高論卓説

日本の特許出願件数は? 自国産業の勢い示す重要な指標

 読者の皆さんは日本の特許出願件数を知っているだろうか。出願件数はその国の産業の勢いを示す重要な指標である、と筆者は考えている。日本の出願件数は、2000年頃に40万件を超えるピークを迎え、その後、しばらくその勢いを継続しリーマン・ショックのあった08年ごろから減少し続け、20年は30万件を下回った。(溝田宗司)

 他方で、中国の出願件数は、右肩上がりで急激に上がり続け、12年には日本を上回り、その後も増加中である。もちろん、産業自体が活気づいているからこそ出願件数も伸びるわけで、出願件数を伸ばしたからといって直ちに産業自体が活気づくという関係にあるわけではない。

 しかし、出願件数というのは株価のようなもので、出願件数が増加すること自体がその国の産業に勢いがあるという雰囲気を生み出すことにはつながると思う。その結果、産業が活性化するというのは十分あり得る話である。したがって、出願件数を増加させることは、日本にとって、重要な課題であるといえる。

 では、出願件数を増加させるにはどうしたらよいのだろうか。いろいろ考えられるところであるが、特許紛争を取り扱う弁護士の視点から考えてみると、その1つには、裁判制度の活用が考えられる。日本における特許権侵害訴訟の件数は、年間200件にも満たず、米国の年間約5000件、中国の年間約2万件などの諸外国に比べてかなり少ない。

 産業界からは、勝訴率が低い、コストの割に損害額が低いなどという指摘を受けることが多いが、近年、特許権者側が勝訴する確率はかなり高く(和解における実質的勝訴率を含めれば50~60%)、損害額も不当に低いということはない。今のところ、侵害訴訟というのは、特許権者にとって非常に魅力的な選択肢であることは確かなので、これを使わない手はない。紛争の件数が増え、権利者にとって有利だとなれば、出願件数も増えるであろう。

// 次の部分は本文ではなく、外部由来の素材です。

(** The tab key completes what can only be one thing. If [tabComplete] types a text,
    that text ends in a blank and makes of the last word on the line the one name that
    starts with it: a command on the first word, else a window, friend or request that the
    command takes. If it types nothing, there is no such name or there are several, or the
    line is no command. *)
Theorem tabComplete_unique name g a order s c words typed :
  rtc step (initial name g) s → order ≡ₚ command_names →
  trim_right (Ascii.ascii_of_nat 10) typed = String.String c words →
  let args := split_on (Ascii.ascii_of_nat 32) words in
  let prefix := default "" (last args) in
  let choices := if decide (length args = 1%nat) then command_names
                 else choices_of a (default "" (head args)) s in
  ∃ s' answer, tabComplete a order typed s = (s', Ret answer) ∧
    match answer with
    | Some text => c = Ascii.ascii_of_nat 47 ∧ ∃ rest, text = (rest ++ " ")%string ∧
        ∀ m, (m ∈ choices ∧ ∃ r, m = (prefix ++ r)%string) ↔ m = (prefix ++ rest)%string
    | None => c = Ascii.ascii_of_nat 47 →
        ¬ ∃ m, ∀ m', (m' ∈ choices ∧ ∃ r, m' = (prefix ++ r)%string) ↔ m' = m
    end.
Proof.
  intros Hwf%reachable_wf Ho Ht args prefix choices. unfold tabComplete. rewrite Ht.
  destruct (decide (c ≠ Ascii.ascii_of_nat 47)) as [Hc|Hc]; [by exists s, None|].
  apply dec_stable in Hc as ->. fold args. rewrite go_bind_unfold.
  set (uniq := if decide (length args = 1%nat) then order
               else remove_dupes ∅ (choices_of a (default "" (head args)) s)).
  assert (Euniq : (if decide (length args = 1%nat) then mret order
           else choices ← argument_choices a (default "" (head args)); mret (remove_dupes ∅ choices)) s =
         (s, Ret (E:=gui_error) uniq)).
  { unfold uniq. destruct (decide (length args = 1%nat)); [done|].
    by rewrite go_bind_unfold, argument_choices_run. }
  assert (Hin : ∀ m, m ∈ completePrefix prefix uniq ↔ m ∈ choices ∧ ∃ r, m = (prefix ++ r)%string).
  { intros m. rewrite elem_of_completePrefix. unfold uniq, choices.
    destruct (decide (length args = 1%nat)); [by rewrite Ho|]. rewrite elem_of_remove_dupes.
    split; [tauto|]. intros [Hm Hr]. split; [|done]. split; [done|]. apply not_elem_of_empty. }
  assert (Hnd : NoDup (completePrefix prefix uniq)).
  { apply NoDup_filter. unfold uniq. destruct (decide (length args = 1%nat)); [|apply NoDup_remove_dupes].
    rewrite Ho. apply (bool_decide_unpack _). vm_compute. exact I. }
  rewrite Euniq. fold prefix. destruct (completePrefix prefix uniq) as [|m [|m' ms]].
  - exists s, None. split; [done|]. intros _ [m Hm]. pose proof (proj2 (Hm m) eq_refl) as Hx.
    apply Hin in Hx. by apply elem_of_nil in Hx.
  - destruct (proj1 (Hin m)) as [Hm [rest Erest]]; [by left|].
    exists s, (Some (rest ++ " ")%string). split.
    + cbn. by rewrite (proj2 (cut_prefix_Some prefix m rest) Erest).
    + split; [done|]. exists rest. split; [done|]. intros x. rewrite <- Hin, list_elem_of_singleton. by rewrite Erest.
  - unfold gc_Warnf. rewrite go_bind_unfold.
    match goal with |- context [gc_Printf ?t s] => destruct (gc_Printf_returns t s) as [s' ->] end.
    exists s', None. split; [done|]. intros _ [x Hx]. apply NoDup_cons in Hnd as [Hne _].
    assert (E : ∀ y, y ∈ m :: m' :: ms → y = x) by (intros y Hy; apply Hx, Hin, Hy).
    apply Hne. rewrite (E m) by (by left). rewrite <- (E m') by (right; by left). by left.
Qed.
(* ===== verification/Connect.v ===== *)
(** * Connecting (cmd/gjallarhorn-client/connect.go)

    The client connects once the servers that keep the users' keys (PKGs) know it; three
    goroutines then keep the connections up. What the PKGs answer is an argument. *)

From Stdlib Require Import ZArith Lia.
From stdpp Require Import base numbers strings sets gmap fin_maps fin_sets list.
From S2P Require Import Prelude GoStd Json GoStrings External Settings Convo Conversation Wp Gui.

(** neverlur/pkg: [pkg.Error] with its code. *)
Inductive pkg_code := ErrNotRegistered | ErrInvalidSignature | OtherCode.

(** An error: its code if it is a [pkg.Error], and its text. *)
Record conn_error := mkConnError { err_code : option pkg_code; err_text : string }.

#[export] Instance pkg_code_eq_dec : EqDecision pkg_code.
Proof. solve_decision. Defined.

(** The answer of one PKG. *)
Record pkg_status := mkPkgStatus { pkg_Address : string; pkg_Error : option conn_error }.

Definition statusString (err : option conn_error) : string :=
  match err with
  | None => "OK"
  | Some err =>
      match err_code err with
      | Some ErrNotRegistered => "Username not registered"
      | Some ErrInvalidSignature => "Invalid signature (username taken)"
      | _ => err_text err
      end
  end.

(** The loop over the answers: [numOK] and [numUnregistered]. *)
Fixpoint count_status (stats : list pkg_status) (numOK numUnregistered : nat) : nat * nat :=
  match stats with
  | [] => (numOK, numUnregistered)
  | st :: stats =>
      match pkg_Error st with
      | None => count_status stats (S numOK) numUnregistered
      | Some err =>
          if decide (err_code err = Some ErrNotRegistered)
          then count_status stats numOK (S numUnregistered)
          else count_status stats numOK numUnregistered
      end
  end.

(** The start of a line about a PKG. *)
Definition bullet : string := " ·  ".

Section connect.
Context `{NaCl} `{Gocui} `{Ansi}.
(** %q, and the name of the user. *)
Context (quote : string → string) (username : string).

Abbreviation handler := (go GuiClient gui_error).

Definition EnsureConnected : handler unit :=
  s ← get;
  if connectOnce s then mret ()
  else
    modify (set_connectOnce true);;
    event (GoConnectLoop "Convo");;
    event (GoConnectLoop "AddFriend");;
    event (GoConnectLoop "Dialing").

Definition CheckPKGStatus (stats : list pkg_status) : handler bool :=
  let '(numOK, numUnregistered) := count_status stats 0 0 in
  if decide (numUnregistered = length stats)
  then
    gc_WarnfSync ("Username " ++ quote username ++
      " not registered. Visit https://vuvuzela.io to get started." ++ nl)%string;;
    mret false
  else if decide (numOK ≠ length stats)
  then
    let lines := String.concat "" ((λ st,
      (bullet ++ "PKG " ++ pkg_Address st ++ ": " ++ statusString (pkg_Error st) ++ nl)%string) <$> stats) in
    gc_WarnfSync ("Connection error: inconsistent PKG status for " ++ quote username ++ ":" ++ nl ++ lines)%string;;
    gc_WarnfSync ("Type /connect after resolving the issue to try again." ++ nl)%string;;
    mret false
  else mret true.

Definition Connect (stats : list pkg_status) : handler unit :=
  ok ← CheckPKGStatus stats;
  if ok : bool then EnsureConnected else mret ().

(** The loop over the PKGs: the lines that are printed and the number of those that know the
    user; [register] is what [Register] returns for a server. *)
Fixpoint register_all (register : string → option string) (token : string) (stats : list pkg_status)
    (numOK : nat) : handler (string * nat) :=
  match stats with
  | [] => mret ("", numOK)
  | st :: stats =>
      let pkg := ("PKG " ++ pkg_Address st ++ ": ")%string in
      '(line, ok) ←
        match pkg_Error st with
        | None => mret ((pkg ++ "OK (already registered)")%string, true)
        | Some err =>
            if decide (err_code err ≠ Some ErrNotRegistered) then mret ((pkg ++ err_text err)%string, false)
            else
              event (RegisterUser (pkg_Address st) token);;
              mret match register (pkg_Address st) with
                   | Some err => ((pkg ++ "failed to register: " ++ err)%string, false)
                   | None => ((pkg ++ "OK (registered)")%string, true)
                   end
        end;
      '(lines, numOK) ← register_all register token stats (if ok : bool then S numOK else numOK);
      mret ((bullet ++ line ++ nl ++ lines)%string, numOK)
  end.

Definition RegisterAll (register : string → option string) (token : string) (stats : list pkg_status)
    : handler unit :=
  '(lines, numOK) ← register_all register token stats 0;
  gc_WarnfSync ("Registration status for " ++ quote username ++ ":" ++ nl ++ lines)%string;;
  if decide (numOK = length stats) then EnsureConnected else mret ().

(** ** The loop of a connection *)

(** What a turn meets: [ConnectFailed] is an error of [connectFunc], [Disconnected] is what
    the channel of a connection delivers. *)
Inductive connection := ConnectFailed (err : string) | Disconnected (err : string).

Definition connectRetry : string := "10s".

(** A turn, with [prevErr]. *)
Definition connect_turn (service : string) (prevErr : option string) (c : connection)
    : handler (option string) :=
  match c with
  | ConnectFailed err =>
      if decide (prevErr = None ∨ prevErr ≠ Some err)
      then
        gc_WarnfSync ("Error connecting to " ++ service ++ " service: " ++ err ++ " (retrying every " ++
                      connectRetry ++ ")" ++ nl)%string;;
        mret (Some err)
      else mret prevErr
  | Disconnected err =>
      gc_WarnfSync ("Connected to " ++ service ++ " service!" ++ nl)%string;;
      gc_WarnfSync ("Disconnected from " ++ service ++ " service: " ++ err ++ " (reconnecting in " ++
                    connectRetry ++ ")" ++ nl)%string;;
      mret None
  end.

Fixpoint connectLoop (service : string) (prevErr : option string) (cs : list connection)
    : handler (option string) :=
  match cs with
  | [] => mret prevErr
  | c :: cs =>
      prevErr ← connect_turn service prevErr c;
      connectLoop service prevErr cs
  end.

End connect.

(** ** Properties *)

Definition registered (st : pkg_status) : Prop := pkg_Error st = None.
Definition unregistered (st : pkg_status) : Prop :=
  ∃ err, pkg_Error st = Some err ∧ err_code err = Some ErrNotRegistered.

Lemma count_status_spec stats a b :
  ∃ n m, count_status stats a b = ((a + n)%nat, (b + m)%nat) ∧ (n + m ≤ length stats)%nat ∧
    (n = length stats ↔ Forall registered stats) ∧ (m = length stats ↔ Forall unregistered stats).
Proof.
  revert a b. induction stats as [|st stats IH]; intros a b.
  - exists 0%nat, 0%nat. cbn. rewrite !Nat.add_0_r. repeat split; try done; constructor.
  - cbn [count_status length]. unfold registered, unregistered in *.
    destruct (pkg_Error st) as [err|] eqn:E; [destruct (decide (err_code err = Some ErrNotRegistered)) as [Hc|Hc]|].
    + destruct (IH a (S b)) as (n & m & -> & Hle & Hn & Hm). exists n, (S m).
      split; [f_equal; lia|]. split; [lia|]. rewrite !Forall_cons, E. split; [split; [lia|by intros []]|].
      rewrite <- Hm. split; [|lia]. intros [= ->]. split; [by exists err|done].
    + destruct (IH a b) as (n & m & -> & Hle & Hn & Hm). exists n, m.
      split; [done|]. split; [lia|]. rewrite !Forall_cons, E. split; [split; [lia|by intros []]|].
      split; [lia|]. intros [(err' & [= <-] & ?) _]. done.
    + destruct (IH (S a) b) as (n & m & -> & Hle & Hn & Hm). exists (S n), m.
      split; [f_equal; lia|]. split; [lia|]. rewrite !Forall_cons, E. split.
      * rewrite <- Hn. split; [|lia]. by intros [= ->].
      * split; [lia|]. by intros [(err & ? & _) _].
Qed.

Section properties.
Context `{NaCl} `{Gocui} `{Ansi}.

(** The connections are started at most once. *)
Lemma EnsureConnected_twice s :
  ∃ s', EnsureConnected s = (s', Ret ()) ∧ connectOnce s' = true ∧ EnsureConnected s' = (s', Ret ()).
Proof.
  unfold EnsureConnected. rewrite go_bind_unfold. cbn [get]. destruct (connectOnce s) eqn:E.
  - exists s. by rewrite go_bind_unfold; cbn [get]; rewrite E.
  - eexists. split; [reflexivity|]. by split.
Qed.

Lemma gc_PrintfSync_once text s : ∃ s', gc_PrintfSync text s = (s', Ret ()) ∧ connectOnce s' = connectOnce s ∧
  (∀ service, GoConnectLoop service ∈ gui_events s' ↔ GoConnectLoop service ∈ gui_events s).
Proof.
  unfold gc_PrintfSync, write_sync. rewrite go_bind_unfold. rewrite go_bind_unfold. cbn [get].
  destruct (screen_View "main" (gui s)); (eexists; split; [reflexivity|]); (split; [done|]); [done|].
  intros service. cbn. rewrite elem_of_app, list_elem_of_singleton. split; [by intros [?|?]|by left].
Qed.

(** The client connects only when every PKG knows the user. [Connect] starts the three
    connection loops when no PKG reports an error and there is a PKG at all, and starts them once;
    otherwise it prints what is wrong and starts nothing. *)
Theorem Connect_when_registered quote username stats s :
  connectOnce s = false →
  ∃ s', Connect quote username stats s = (s', Ret ()) ∧
    (Forall registered stats ∧ stats ≠ [] →
       connectOnce s' = true ∧
       gui_events s' = gui_events s ++ [GoConnectLoop "Convo"; GoConnectLoop "AddFriend"; GoConnectLoop "Dialing"] ∧
       Connect quote username stats s' = (s', Ret ())) ∧
    (¬ (Forall registered stats ∧ stats ≠ []) →
       connectOnce s' = false ∧
       ∀ service, GoConnectLoop service ∈ gui_events s' ↔ GoConnectLoop service ∈ gui_events s).
Proof.
  intros Hs. unfold Connect, CheckPKGStatus.
  destruct (count_status_spec stats 0 0) as (n & m & -> & Hle & Hn & Hm). cbn [Nat.add].
  destruct (decide (m = length stats)) as [Em|Em]; [|destruct (decide (n ≠ length stats)) as [En|En]].
  - destruct (gc_PrintfSync_once (warningPrefix ++ ("Username " ++ quote username ++
      " not registered. Visit https://vuvuzela.io to get started." ++ nl))%string s) as (s' & E & Eo & Ee).
    exists s'. rewrite go_bind_unfold, go_bind_unfold. unfold gc_WarnfSync. rewrite E.
    split; [done|]. split; [|by rewrite Eo].
    intros [Hall%Hn Hne]. destruct stats; [done|]. cbn [length] in *. lia.
  - match goal with |- context [gc_WarnfSync ?a;; _] => set (line := a) end.
    destruct (gc_PrintfSync_once (warningPrefix ++ line)%string s) as (s1 & E1 & Eo1 & Ee1).
    destruct (gc_PrintfSync_once (warningPrefix ++ ("Type /connect after resolving the issue to try again." ++ nl))%string s1)
      as (s2 & E2 & Eo2 & Ee2).
    exists s2. rewrite go_bind_unfold, go_bind_unfold. unfold gc_WarnfSync. rewrite E1, go_bind_unfold, E2.
    split; [done|]. split; [by intros [Hall%Hn _]|].
    split; [congruence|]. intros service. by rewrite Ee2.
  - apply dec_stable in En. rewrite go_bind_unfold. cbn [mret go_ret].
    assert (Hne : stats ≠ []) by (intros ->; cbn in *; lia).
    unfold EnsureConnected. rewrite go_bind_unfold. cbn [get]. rewrite Hs.
    eexists. split; [reflexivity|]. split; [|intros Hf; exfalso; apply Hf; split; [by apply Hn|done]].
    intros _. split; [done|]. split; [cbn; by rewrite <- !app_assoc|]. done.
Qed.

(** A failure that repeats is not printed again. *)
Lemma connectLoop_quiet service err n s :
  connectLoop service (Some err) (replicate n (ConnectFailed err)) s = (s, Ret (Some err)).
Proof.
  induction n as [|n IH]; [done|]. cbn [replicate connectLoop]. rewrite go_bind_unfold. cbn [connect_turn].
  rewrite decide_False by (intros [|]; congruence). exact IH.
Qed.

End properties.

 確かに、企業からしてみれば、訴訟はコストなのかもしれないが、一部の大企業がかなりの件数の特許権を保有していることは事実であり、先述の通り、そうした権利をどんどん有効活用することがひいては産業の活性化につながるのである。ただ、気になるのは裁判のスピード感である。地裁の審理において、侵害・非侵害を判断するのに1年程度はかかる。これはビジネスのスピード感からすれば、改善の必要があろう。書面のやり取りの回数を制限するなど、ある程度裁判所の運用で変えられることだと思う。

 あり得ないかもしれないが、仮に提訴から3カ月で結論が出るともなれば、世界中で「まずは日本で裁判をやってみるか」となるかもしれない。日本の裁判というのは国際的に見ても相当程度品質が高く、どのみち世界のどこかで裁判になるのであれば、そうした日本の裁判を経るのは決して悪いことではない。そうした裁判が増えれば、裁判の種ともなる出願件数も増えるだろう。スピードが速くなれば処理できる件数も増える。いいことずくめである。

 特許制度は、単なる制度の一つに過ぎないが、運用次第で国の未来に大きく影響するのではないだろうか。

【プロフィル】溝田宗司 みぞた・そうじ 弁護士・弁理士。阪大法科大学院修了。2002年日立製作所入社。知的財産部で知財業務全般に従事。11年に内田・鮫島法律事務所に入所し、数多くの知財訴訟を担当した。19年にMASSパートナーズ法律事務所を設立。知財関係のコラム・論文を多数執筆している。大阪府出身。